■ Saved entries:
= Beginning of Section =
(** A stage that returns has added one line to the report, at its end, and
    a stage that raises has added none; so a script of stages that runs to
    its end has added as many lines as it has stages. *)
Theorem stages_log_one_line_each :
  (forall (op : stage) (st : Signal),
     match run_stage op st with
     | (Ok _, st') => exists line, report st' = report st ++ [line]
     | (Raised _, st') => report st' = report st
     end)
  /\ (forall (ops : list stage) (st st' : Signal),
        run_script ops st = (Ok tt, st') ->
        exists lines, report st' = report st ++ lines
                      /\ length lines = length ops).
Proof.
  split; [intros op st; apply run_stage_logs|].
  induction ops as [|op ops IH]; intros st st' Hrun.
  - injection Hrun as <-. exists []. by rewrite app_nil_r.
  - cbn [run_script] in Hrun. unfold bind in Hrun.
    pose proof (run_stage_logs op st) as Hop.
    destruct (run_stage op st) as [[[]|e] st1]; [|done].
    destruct Hop as [line Hline]. destruct (IH st1 st' Hrun) as (lines & Hl & Hn).
    exists (line :: lines). rewrite Hl, Hline, <- app_assoc. split; [done|].
    simpl. by rewrite Hn.
Qed.

Section Retains.
Context (k : string).

Lemma retains_ret {A} (a : A) : retains k (ret a).
Proof. by intros st H. Qed.

Lemma retains_raise {A} (e : exn) : retains k (@raise A e).
Proof. by intros st H. Qed.

Lemma retains_lift {A} (r : result A) : retains k (lift r).
Proof. by intros st H. Qed.

Lemma retains_get (name : string) : retains k (get name).
Proof. intros st H. unfold get. by destruct (f st !! path name). Qed.

Lemma retains_contains (name : string) : retains k (contains name).
Proof. by intros st H. Qed.

Lemma retains_append_report (line : report_line) :
  retains k (append_report line).
Proof. by intros st H. Qed.

Lemma retains_create_dataset (name : string) (a : ndarray) :
  retains k (create_dataset name a).
Proof.
  intros st H. unfold create_dataset.
  destruct (f st !! path name) eqn:Hname; [done|]. simpl.
  destruct (decide (path name = k)) as [<-|Hne];
    [by rewrite lookup_insert_eq|by rewrite lookup_insert_ne].
Qed.

Lemma retains_update_attrs (name : string) (new : list (string * attr)) :
  retains k (update_attrs name new).
Proof.
  intros st [d H]. simpl.
  destruct (decide (path name = k)) as [<-|Hne];
    [by rewrite lookup_alter_eq, H|by rewrite lookup_alter_ne, H].
Qed.

Lemma retains_bool_data (x : dataset) : retains k (bool_data x).
Proof. unfold bool_data. destruct (data x); by intros st H. Qed.

Lemma retains_float_data (x : dataset) : retains k (float_data x).
Proof. unfold float_data. destruct (data x); by intros st H. Qed.

Lemma retains_complex_data (x : dataset) : retains k (complex_data x).
Proof. unfold complex_data. destruct (data x); by intros st H. Qed.

Lemma retains_float_attr (x : dataset) (key : string) :
  retains k (float_attr x key).
Proof.
  unfold float_attr. destruct (attrs x !! key) as [[]|]; by intros st H.
Qed.

Lemma retains_str_attr (x : dataset) (key : string) :
  retains k (str_attr x key).
Proof.
  unfold str_attr. destruct (attrs x !! key) as [[]|]; by intros st H.
Qed.

Lemma retains_index {A} (a : list A) (i : nat) : retains k (index a i).
Proof. unfold index. destruct (a !! i); by intros st H. Qed.

Lemma retains_bind {A B} (m : M A) (h : A -> M B) :
  retains k m -> (forall a, retains k (h a)) -> retains k (bind m h).
Proof.
  intros Hm Hh st H. unfold bind. specialize (Hm st H).
  destruct (m st) as [[a|e] st']; simpl in *; [by apply Hh|done].
Qed.

Lemma refuses_create_dataset {B} (name : string) (a : ndarray)
    (h : unit -> M B) :
  path name = k -> refuses k (bind (create_dataset name a) h).
Proof.
  intros <- st [d H]. unfold bind, create_dataset. rewrite H. by eexists _, _.
Qed.

Lemma refuses_bind {A B} (m : M A) (h : A -> M B) :
  retains k m -> (forall a, refuses k (h a)) -> refuses k (bind m h).
Proof.
  intros Hm Hh st H. unfold bind. specialize (Hm st H).
  destruct (m st) as [[a|e] st1]; simpl in *; [by apply Hh|by eexists _, _].
Qed.

Lemma creates_create_dataset {B} (name : string) (a : ndarray)
    (h : unit -> M B) :
  path name = k -> retains k (h tt) -> creates k (bind (create_dataset name a) h).
Proof.
  intros <- Hh st b st'. unfold bind, create_dataset.
  destruct (f st !! path name) eqn:Hname; [done|]. intros Hrun.
  specialize (Hh {| f := <[path name := {| data := a; attrs := ∅ |}]> (f st);
                    report := report st |}).
  rewrite Hrun in Hh. apply Hh. simpl. by rewrite lookup_insert_eq.
Qed.

Lemma creates_bind {A B} (m : M A) (h : A -> M B) :
  (forall a, creates k (h a)) -> creates k (bind m h).
Proof.
  intros Hh st b st'. unfold bind.
  destruct (m st) as [[a|e] st1]; [apply Hh|done].
Qed.
End Retains.

Create HintDb retains.
#[local] Hint Resolve retains_ret retains_raise retains_lift retains_get
  retains_contains retains_append_report retains_create_dataset
  retains_update_attrs retains_bool_data retains_float_data
  retains_complex_data retains_float_attr retains_str_attr retains_index
  : retains.

Ltac retains_step :=
  match goal with
  | |- retains _ (bind _ _) => apply retains_bind; [|intros ?]
  | |- retains _ (if ?b then _ else _) => destruct b
  | |- retains _ (match ?x with _ => _ end) => destruct x
  | |- retains _ _ => solve [auto with retains]
  | |- retains _ _ =>
    progress unfold window_target, windowed_signal, filtered_spectrum
  end.

Ltac refuses_step :=
  match goal with
  | |- refuses _ (bind (create_dataset _ _) _) =>
    apply refuses_create_dataset; reflexivity
  | |- refuses _ (bind _ _) =>
    apply refuses_bind; [repeat retains_step|intros ?]
  end.

Ltac creates_step :=
  match goal with
  | |- creates _ (bind (create_dataset _ _) _) =>
    apply creates_create_dataset; [reflexivity|repeat retains_step]
  | |- creates _ (bind _ _) => apply creates_bind; intros ?
  end.

Ltac unfold_stages :=
  unfold time_mask_binarate, time_window_cyclicize, window_target, fft,
    windowed_signal, freq_filter_Hilbert_complex, freq_filter_bp,
    time_mask_rippleless, ifft, filtered_spectrum.

Lemma run_stage_retains (k : string) (op : stage) : retains k (run_stage op).
Proof. destruct op; simpl; unfold_stages; repeat retains_step. Qed.

Lemma run_stages_retain (k : string) (ops : list stage) (st : Signal) :
  is_Some (f st !! k) -> is_Some (f (run_stages ops st) !! k).
Proof.
  revert st. induction ops as [|op ops IH]; intros st H; [done|].
  simpl. apply IH. by apply run_stage_retains.
Qed.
= End of Section =
■ YOUR OBJECTIVE: Copy each line of the records containing the string "split".

■ EXERCISE OUTPUT:
  split; [intros op st; apply run_stage_logs|].
    exists (line :: lines). rewrite Hl, Hline, <- app_assoc. split; [done|].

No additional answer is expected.